Magazine rankings of schools are so unreliable, superficial, and flawed that we would be foolish to be unduly influenced by high rankings, low rankings or shifts up or down. Worth noting, however, in the case of West Windsor-Plainsboro HS South and the recent New Jersey Magazine rankings is the fact that the “drop” from No. 16 to No. 62 and the disparity between High School South’s ranking and the rankings of schools higher on the list are the results of South’s high student-teacher ratio and high average class size. According to the New Jersey Magazine statistics, only one school in the top 60 has more students per teacher overall or larger average class sizes.
South is accomplishing a great deal with fewer resources –– at least fewer teachers –– than almost any other school in the state. But with significant disadvantages in student-teacher ratios and class sizes, South will not improve and will not be able to continue to deliver the top-quality education it has delivered in the past. Nor will the students be able to sustain their superior record on standardized test scores and college admissions.

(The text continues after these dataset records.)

Lemma initProxies_config now ps h p : config <$> initProxies now ps h !! p = config <$> h !! p.
Proof.
  unfold initProxies. induction (map_to_list ps) as [|[k q] l IH]; [done|]. cbn [foldr snd]. rewrite <- IH.
  set (h' := foldr _ h l). destruct (decide (p = q)) as [->|Hne]; [|by rewrite lookup_alter_ne]. rewrite lookup_alter_eq.
  destruct (h' !! q); [|done]. cbn. by rewrite initProxy_config.
Qed.

Lemma initGroups_static l : forall gs gs', initGroups l gs = inl gs' ->
  (forall ge, ge ∈ l -> storeGroup <$> gs !! gName (fst ge) = Some (storeGroup (fst ge))) ->
  forall k, storeGroup <$> gs' !! k = storeGroup <$> gs !! k.
Proof.
  induction l as [|[g en] l IH]; intros gs gs'; cbn [initGroups]; [by intros [= <-]|]. intros E Hl k.
  assert (Hl' : forall ge, ge ∈ l -> storeGroup <$> gs !! gName (fst ge) = Some (storeGroup (fst ge))) by (intros; apply Hl; by right).
  destruct (default true en); [|by apply IH]. destruct (Init g) as [g'|] eqn:Ei; [|done].
  assert (Hg' : storeGroup g' = storeGroup g) by (unfold Init in Ei; destruct (gType g); by simplify_eq).
  assert (Hst : forall k, storeGroup <$> <[gName g := g']> gs !! k = storeGroup <$> gs !! k).
  { intros k0. rewrite lookup_cases. destruct (decide (k0 = gName g)) as [->|]; [|done]. pose proof (Hl (g, en) ltac:(by left)) as Hge. cbn in Hge. rewrite Hge. cbn. by rewrite Hg'. }
  rewrite (IH _ _ E), Hst; [done|]. intros ge Hge. rewrite Hst. by apply Hl'.
Qed.

Lemma loadSubs_spec db l : forall h ss h' ss', loadSubs db l h ss = (h', ss') ->
  (forall k pool, ss !! k = Some pool -> valid h pool /\ forall nodes, GetSubscriptionNodes db k = Some nodes -> shows h pool nodes) ->
  h ⊆ h' /\ (forall k pool, ss' !! k = Some pool -> valid h' pool /\ forall nodes, GetSubscriptionNodes db k = Some nodes -> shows h' pool nodes) /\
  forall k, is_Some (ss' !! k) <-> k ∈ l \/ is_Some (ss !! k).
Proof.
  induction l as [|name l IH]; intros h ss h' ss'; cbn [loadSubs].
  { intros [= <- <-] H. split_and!; [done|done|]. intros k. split; [by right|intros [?%elem_of_nil|]; done]. }
  destruct (loadPool db name h) as [h1 pool1] eqn:El. apply loadPool_shows in El as (Hh & Hv & Hsh). intros E Hss.
  destruct (IH _ _ _ _ E) as (Hh' & Hp & Hd).
  { intros k pool. rewrite lookup_cases. destruct (decide (k = name)) as [->|]; [by intros [= <-]|]. intros Hk. destruct (Hss k pool Hk) as [H1 H2].
    split; [by eapply valid_mono|]. intros nodes Hn k'. rewrite (seen_mono h h1) by done. by apply H2. }
  split_and!; [by etransitivity|done|]. intros k. rewrite Hd, lookup_cases, elem_of_cons. destruct (decide (k = name)) as [->|]; [|naive_solver].
  split; [by left; left|right; by eexists].
Qed.

Lemma wireAll_wires via fuel gfuel order : forall w ns w' ns',
  wireAll Compile via fuel gfuel w ns order = Returns (w', ns', false) ->
  sameStatic w w' /\ (forall q, plain via w q -> wired via w ns q -> wired via w ns' q) /\ forall p, p ∈ order -> plain via w p -> wired via w ns' p.
Proof.
  intros w ns w' ns' E. apply (rewire_wires Compile via fuel gfuel order w ns w' ns'). revert w ns E.
  induction order as [|p order IH]; intros w ns; cbn [wireAll rewireNextChains]; [by intros [= -> ->]|].
  destruct (setNext _ _ _ _ _ _ _ _) as [[[w1 ns1] []]| |]; try done. apply IH.
Qed.

Lemma agreesOn_config db m w h h' : (forall p, config <$> h' !! p = config <$> h !! p) -> agreesOn ParseIP db m w h -> agreesOn ParseIP db m w h'.
Proof.
  intros Hc. assert (Hseen : forall t k, seen h' t k = seen h t k) by (intros t k; unfold seen; destruct (t !! k); [apply Hc|done]).
  assert (Hval : forall t, valid h t -> valid h' t).
  { intros t Hv k p Hp. specialize (Hc p). destruct (Hv k p Hp) as [x Hx]. rewrite Hx in Hc. by destruct (h' !! p). }
  intros [Hv Hx Hgr Hsu Hpv Hpo Hm Hr Hru Hma]. split; try done.
  - by apply Hval.
  - intros k H1 H2. rewrite Hseen. by apply Hx.
  - intros k pool Hk. apply Hval. by eapply Hpv.
  - intros k pool nodes Hk Hn k'. rewrite Hseen. by eapply Hpo.
Qed.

South students would benefit greatly from the level of resources that can make high quality education sustainable in the coming years: not more expensive technology that turns out to be of dubious value in the actual enhancement of student learning; not expensive, top-down professional development initiatives (e.g. teacher evaluation systems and elaborate lesson-planning programs), but teachers actually given the voice to say what they need in order to better serve their students; not just lip-service, but real focus, attention and necessary resources for teachers to do the work they need to do to educate the children of the WW-P community; and, most importantly, an overall student-teacher ratio and class sizes that are conducive to achieving true excellence in education.
Donald Gilpin
Princeton Junction
Gilpin has been a Language Arts teacher at South for 23 years.